Il faut prendre les camionneurs au sérieux
Mathieu Bock-Côté
Rares sont ceux qui ont d’abord pris au sérieux le mouvement des camionneurs en route vers Ottawa. On y voyait une collection d’excités et de farfelus ne méritant même pas qu’on en parle, sauf pour en rire.
Et là, d’un coup, le commentariat qui se gaussait commence à paniquer.
Trumpiste ?
Ce convoi ne serait-il pas l’expression d’un trumpisme canadien ? Le mot est lancé.
Le terme est vrai et faux.
Vrai, car la sociologie de cette rébellion populaire correspond assurément à celle d’une partie de l’électorat trumpiste. Il existe une telle chose qu’un populisme libertarien en Amérique du Nord, et le mouvement des camionneurs n’y est certainement pas étranger.
Faux, car « trumpiste » est une étiquette qu’on lance désormais pour discréditer tout et n’importe quoi.
Nul besoin d’être d’accord avec ce mouvement pour chercher à comprendre ce qu’il exprime au-delà de ses slogans et même de ses revendications.
À travers lui se canalise une bonne partie de l’exaspération d’une partie de la population contre les mesures sanitaires qui étouffent la vie sociale.
Faut-il rappeler que le mouvement des camionneurs attire la sympathie d’une partie de la population ?
Naturellement, tout mouvement populaire attire des radicaux qui cherchent à le détourner ou à l’instrumentaliser.

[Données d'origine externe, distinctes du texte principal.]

Lemma collect_processes_accounting_witness :
  let st := fst (collect_processes plain_env guarded_source (new_tree false false)) in
  c_total_processes st = 3%nat /\
  (length (processes (c_tree st)) + c_collection_errors st = 3)%nat /\
  2 ∈ keys (processes (c_tree st)) /\ 3 ∉ keys (processes (c_tree st)).
Proof.
  destruct (collect_processes_accounting plain_env guarded_source false false
              [1; 2; 3] eq_refl) as (Htotal & _ & Hsum & Hkeys & _).
  split; [exact Htotal|]. split.
  - apply Hsum. repeat (apply NoDup_cons; split; [set_solver|]). apply NoDup_nil_2.
  - split.
    + apply Hkeys. split; [set_solver|]. by eexists.
    + intros (_ & info & HP & _)%Hkeys. discriminate.
Defined.

Lemma collect_processes_best_effort_witness :
  exists info,
    dict_get (processes (c_tree (fst (collect_processes plain_env guarded_source
                                        (new_tree true false))))) 2 = Some info /\
    name info = "<unknown>" /\ ppid info = 0 /\ status info = "unknown" /\
    create_time info = 1000%Q /\ cmdline info = "<unknown>".
Proof.
  destruct (collect_processes_best_effort plain_env guarded_source true false
              [1; 2; 3] 2 eq_refl ltac:(set_solver) eq_refl
              (guarded_source_best_effort true))
    as (info & Hget & _ & _ & Hname & Hppid & _ & Hstatus & _ & _ & _ & Hcreate & Hcmd).
  exists info. rewrite Hcmd, Hname. done.
Defined.

Lemma collect_processes_diagnostics_witness :
  length (snd (collect_processes plain_env guarded_source (new_tree false true)))
  = 4%nat.
Proof.
  exact (collect_processes_diagnostics plain_env guarded_source false true
           [1; 2; 3] eq_refl).
Defined.

(** * The uptime text *)

Lemma Qfloor_bounds (x : Q) :
  (inject_Z (Qfloor x) <= x /\ x < inject_Z (Qfloor x) + 1)%Q.
Proof.
  split; [apply Qfloor_le|].
  pose proof (Qlt_floor x) as H. rewrite inject_Z_plus in H. exact H.
Qed.

(** X5: the text of [format_uptime] is made of the whole hours [h] and the
    whole minutes [m] of the time since the creation, rounded down: the
    uptime lies in the minute that starts at [3600 h + 60 m] seconds, the
    minutes are between 0 and 59, and the hours are printed exactly when
    the uptime is an hour or more.  So a creation time that lies after the
    time read (the default of [collect_processes] is such a time) gives
    minutes only, counted up from the hour before. *)
Theorem format_uptime_parts (now : Q) (p : ProcessInfo) :
  exists h m : Z,
    format_uptime now p =
      (if Z.ltb 0 h then pretty h +:+ "h" +:+ pretty m +:+ "m"
       else pretty m +:+ "m") /\
    (inject_Z (3600 * h + 60 * m) <= now - create_time p)%Q /\
    (now - create_time p < inject_Z (3600 * h + 60 * m + 60))%Q /\
    0 <= m <= 59 /\
    (0 < h <-> (3600 <= now - create_time p)%Q).
Proof.
  unfold format_uptime.
  set (u := (now - create_time p)%Q).
  set (h := Qfloor (u / 3600)%Q).
  set (m := Qfloor ((u - 3600 * inject_Z h) / 60)%Q).
  exists h, m. split; [done|].
  destruct (Qfloor_bounds (u / 3600)%Q) as [Hh1 Hh2]. fold h in Hh1, Hh2.
  destruct (Qfloor_bounds ((u - 3600 * inject_Z h) / 60)%Q) as [Hm1 Hm2].
  fold m in Hm1, Hm2. clearbody m h u.
  assert (3600 * inject_Z h <= u /\ u < 3600 * inject_Z h + 3600)%Q as [Hu1 Hu2].
  { split.
    - apply (Qmult_le_compat_r _ _ 3600) in Hh1; [|done].
      unfold Qdiv in Hh1. rewrite <- Qmult_assoc in Hh1.
      rewrite (Qmult_comm (/ 3600)), Qmult_inv_r, Qmult_1_r in Hh1 by done.
      lra.
    - apply (Qmult_lt_compat_r _ _ 3600) in Hh2; [|done].
      unfold Qdiv in Hh2. rewrite <- Qmult_assoc in Hh2.
      rewrite (Qmult_comm (/ 3600)), Qmult_inv_r, Qmult_1_r in Hh2 by done.
      lra. }
  assert (60 * inject_Z m <= u - 3600 * inject_Z h /\
          u - 3600 * inject_Z h < 60 * inject_Z m + 60)%Q as [Hv1 Hv2].
  { split.
    - apply (Qmult_le_compat_r _ _ 60) in Hm1; [|done].
      unfold Qdiv in Hm1. rewrite <- Qmult_assoc in Hm1.
      rewrite (Qmult_comm (/ 60)), Qmult_inv_r, Qmult_1_r in Hm1 by done.
      lra.
    - apply (Qmult_lt_compat_r _ _ 60) in Hm2; [|done].
      unfold Qdiv in Hm2. rewrite <- Qmult_assoc in Hm2.
      rewrite (Qmult_comm (/ 60)), Qmult_inv_r, Qmult_1_r in Hm2 by done.
      lra. }
  rewrite !inject_Z_plus, !inject_Z_mult.
  change (inject_Z 3600) with 3600%Q. change (inject_Z 60) with 60%Q.
  split; [lra|]. split; [lra|]. split.
  - assert (inject_Z (-1) < inject_Z m /\ inject_Z m < inject_Z 60)%Q as [H1 H2].
    { change (inject_Z (-1)) with (-1)%Q. change (inject_Z 60) with 60%Q.
      split; lra. }
    rewrite <- Zlt_Qlt in H1, H2. lia.
  - split.
    + intros Hpos. assert (inject_Z 1 <= inject_Z h)%Q as H1.
      { rewrite <- Zle_Qle. lia. }
      change (inject_Z 1) with 1%Q in H1. lra.
    + intros Hge. assert (inject_Z 0 < inject_Z h)%Q as H1.
      { change (inject_Z 0) with 0%Q. lra. }
      by rewrite <- Zlt_Qlt in H1.
Qed.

Celui-là ne fera pas exception. Les antivax, les vrais conspirationnistes, quelques mouvements extrémistes vont tout faire pour capter son énergie.

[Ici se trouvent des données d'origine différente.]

(** * niiRender: the volumetric ray-marching renderer of [src/main/code.js]

    A shallow embedding of the host program (volume ingestion, GPU upload,
    uniform packing, orbit camera) and of the WGSL fragment kernel, with the
    properties of the specification stated over it.

    JavaScript numbers are IEEE-754 binary64 values: they are modelled by
    Rocq's primitive [float], whose operations are the same round-to-nearest
    binary64 operations.  A [Float32Array] element and a WGSL [f32] are
    binary32 values; they are modelled by the binary64 value they denote
    (every binary32 value is a binary64 value), and every store or operation
    on them rounds with [fround].

    The language puts no bound on the number of arguments of a call, on
    the length of a string or on that of a typed array; engines do, and
    throw a RangeError past it.  The parser is given twice: as the language
    defines it ([parseVoxelTxt]), for what it computes, and with the
    limits of an engine ([OnEngine.parseVoxelTxt]), for whether it
    returns. *)

From Stdlib Require Import Floats.
From Stdlib Require Import ZArith List String Ascii Bool Lia.
Import ListNotations.

Set Warnings "-inexact-float,-register-all".
Local Open Scope Z_scope.

(* ================================================================== *)
(** * Part I: definitions                                              *)
(* ================================================================== *)

(** ** JavaScript built-ins used by the program *)

Module JS.

(** *** Numbers *)

(** IEEE classification of a number, read off its specification. *)
Definition isNaN (x : float) : bool :=
  match Prim2SF x with S754_nan => true | _ => false end.

(** [Number.isFinite]. *)
Definition isFinite (x : float) : bool :=
  match Prim2SF x with
  | S754_zero _ | S754_finite _ _ _ => true
  | _ => false
  end.

(** [!x] for a number [x]: true for NaN, +0 and -0. *)
Definition not_ (x : float) : bool :=
  match Prim2SF x with
  | S754_nan | S754_zero _ => true
  | _ => false
  end.

(** Finite and not a zero. *)
Definition isNonzeroFinite (x : float) : bool :=
  match Prim2SF x with
  | S754_finite _ _ _ => true
  | _ => false
  end.
Lemma import_line_raises_witness :
  startswith (strip ("mail 300 IN MX" ++ NL)) "$ORIGIN" = true
  \/ startswith (strip ("mail 300 IN MX" ++ NL)) "$TTL" = true
  \/ (IndexError = IndexError
      /\ List.length (split_ws ("mail 300 IN MX" ++ NL)) = 4%nat
      /\ str_in (upper (last (split_ws ("mail 300 IN MX" ++ NL)) ""))
                ["MX"; "SRV"] = true)
  \/ (exists tok msg,
        In tok (split_ws ("mail 300 IN MX" ++ NL)) /\ isdigit tok = true
        /\ (max_str_digits < String.length tok)%nat
        /\ IndexError = ValueError msg).
Proof.
  apply (import_line_raises initial_state ("mail 300 IN MX" ++ NL));
    reflexivity.
Defined.

Lemma insert_records_zones rs db zid :
  zones_tbl (snd (insert_records db zid rs)) = zones_tbl db.
Proof.
  revert db. induction rs as [|r rs IH]; intros db; [reflexivity|]. simpl.
  unfold insert_record at 1. destruct (_ && _); [|reflexivity].
  specialize (IH {| zones_tbl := zones_tbl db;
                    records_tbl :=
                      (records_tbl db
                       ++ [{| row_id := records_seq db + 1;
                              row_zone_id := zid;
                              row_record_type := DnsRecord.record_type r;
                              row_name := DnsRecord.name r;
                              row_value := DnsRecord.value r;
                              row_ttl := DnsRecord.ttl r;
                              row_priority := DnsRecord.priority r |}])%list;
                    zones_seq := zones_seq db;
                    records_seq := records_seq db + 1 |}).
  destruct (insert_records _ zid rs) as [[done|e] db2]; exact IH.
Qed.

(** X19.  A zone file can be imported into a database once: after an import
    through a connection has returned, importing the same file through the
    same connection raises [IntegrityError] (the zone name is taken) and
    leaves the database as the first import left it. *)
Theorem import_twice_raises path text stem serial serial' db zone db' :
  import_zone_file path (Some text) stem serial (Some db)
  = (Ok zone, Some db') ->
  fits_int64 serial' = true ->
  import_zone_file path (Some text) stem serial' (Some db')
  = (Raise IntegrityError, Some db').
Proof.
  unfold import_zone_file.
  destruct (import_lines _ _) as [st|e]; [|discriminate].
  set (name := match st_zone_name st with Some n => n | None => stem end).
  intros H Hfit.
  assert (Hfirst : fits_int64 (st_default_ttl st) = true
                   /\ existsb (fun row => String.eqb (zrow_name row) name)
                              (zones_tbl db') = true).
  { unfold insert_zone in H. cbn [Zone.ttl Zone.serial Zone.name] in H.
    destruct (fits_int64 (st_default_ttl st)); [|discriminate].
    split; [reflexivity|].
    destruct (fits_int64 serial); [|discriminate]. cbn [andb] in H.
    destruct (existsb _ (zones_tbl db)); [discriminate|].
    set (db1 := {| zones_tbl := _; records_tbl := _; zones_seq := _;
                   records_seq := _ |}) in H.
    assert (Hz : zones_tbl db' = zones_tbl db1).
    { destruct (truthy_id _); [|now injection H as _ <-].
      pose proof (insert_records_zones (st_records st) db1 (zones_seq db + 1))
        as Hz.
      cbn [Zone.with_zone_id Zone.records] in H.
      destruct (insert_records db1 _ _) as [[rs|e] db2]; [|discriminate].
      now injection H as _ <-. }
    rewrite Hz. cbn [db1 zones_tbl]. rewrite existsb_app. cbn.
    rewrite String.eqb_refl. now rewrite orb_true_r. }
  destruct Hfirst as [Ht Hex].
  unfold insert_zone. cbn [Zone.ttl Zone.serial Zone.name].
  fold name. now rewrite Ht, Hfit, Hex.
Qed.
(** The direct path: each output sample is a doubly weighted sum of input
    samples read at positions reflected once about the border. *)
Lemma item2_smooth_direct (n1 n2 : nat) (c : np.matrix) (nh : np.vector) (r col : nat) :
  rect n1 n2 c -> r < n1 -> col < n2 ->
  let len := length nh in
  let o := Z.of_nat ((len - 1) / 2) in
  np.item2 (smooth 1 c nh) r col
  = np.sum (map (fun a =>
      np.sum (map (fun b =>
        (nth a nh 0 * nth b nh 0 *
         np.item2 c (scs.symm n1 (Z.of_nat r + o - Z.of_nat a))
                    (scs.symm n2 (Z.of_nat col + o - Z.of_nat b)))%Qc)
        (seq 0 len))) (seq 0 len)).
Proof.
  intros Hc Hr Hcol len o. unfold smooth. cbn [Z.eqb Pos.eqb].
  unfold scs.convolve2d.
  rewrite (shape2_rect Hc) by lia. rewrite shape2_outer. fold len. fold o.
  rewrite item2_tabulate2 by assumption.
  apply sum_ext_seq. intros a Ha.
  apply sum_ext_seq. intros b Hb.
  now rewrite item2_outer.
Qed.

(** ** The two paths agree away from the border *)

(** At the first position outside a border both policies read the edge
    sample. *)
Lemma symm_near_border (n : nat) (i : Z) :
  0 < n -> (-1 <= i <= Z.of_nat n)%Z -> scs.symm n i = clamp n i.
Proof.
  intros Hn Hi. unfold scs.symm, clamp.
  destruct (Z.ltb_spec i 0); [lia|].
  destruct (Z.leb_spec (Z.of_nat n) i); lia.
Qed.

Il faudra néanmoins résister à la tentation de l’y réduire.
La colère populaire n’est pas toujours juste, mais on ne saurait y répondre par le dédain.
Colère ?
Reste à voir ce que donnera la manifestation d’aujourd’hui à Ottawa.
La culture politique canadienne se caractérise par un culte de la tranquillité. Si la manifestation cède à la violence ou à la tentation de l’émeute, la population décrochera brutalement.
Mais d’ici là, ce mouvement, qui inquiète avec raison, vient de faire une brèche dans le consensus idéologique canadien.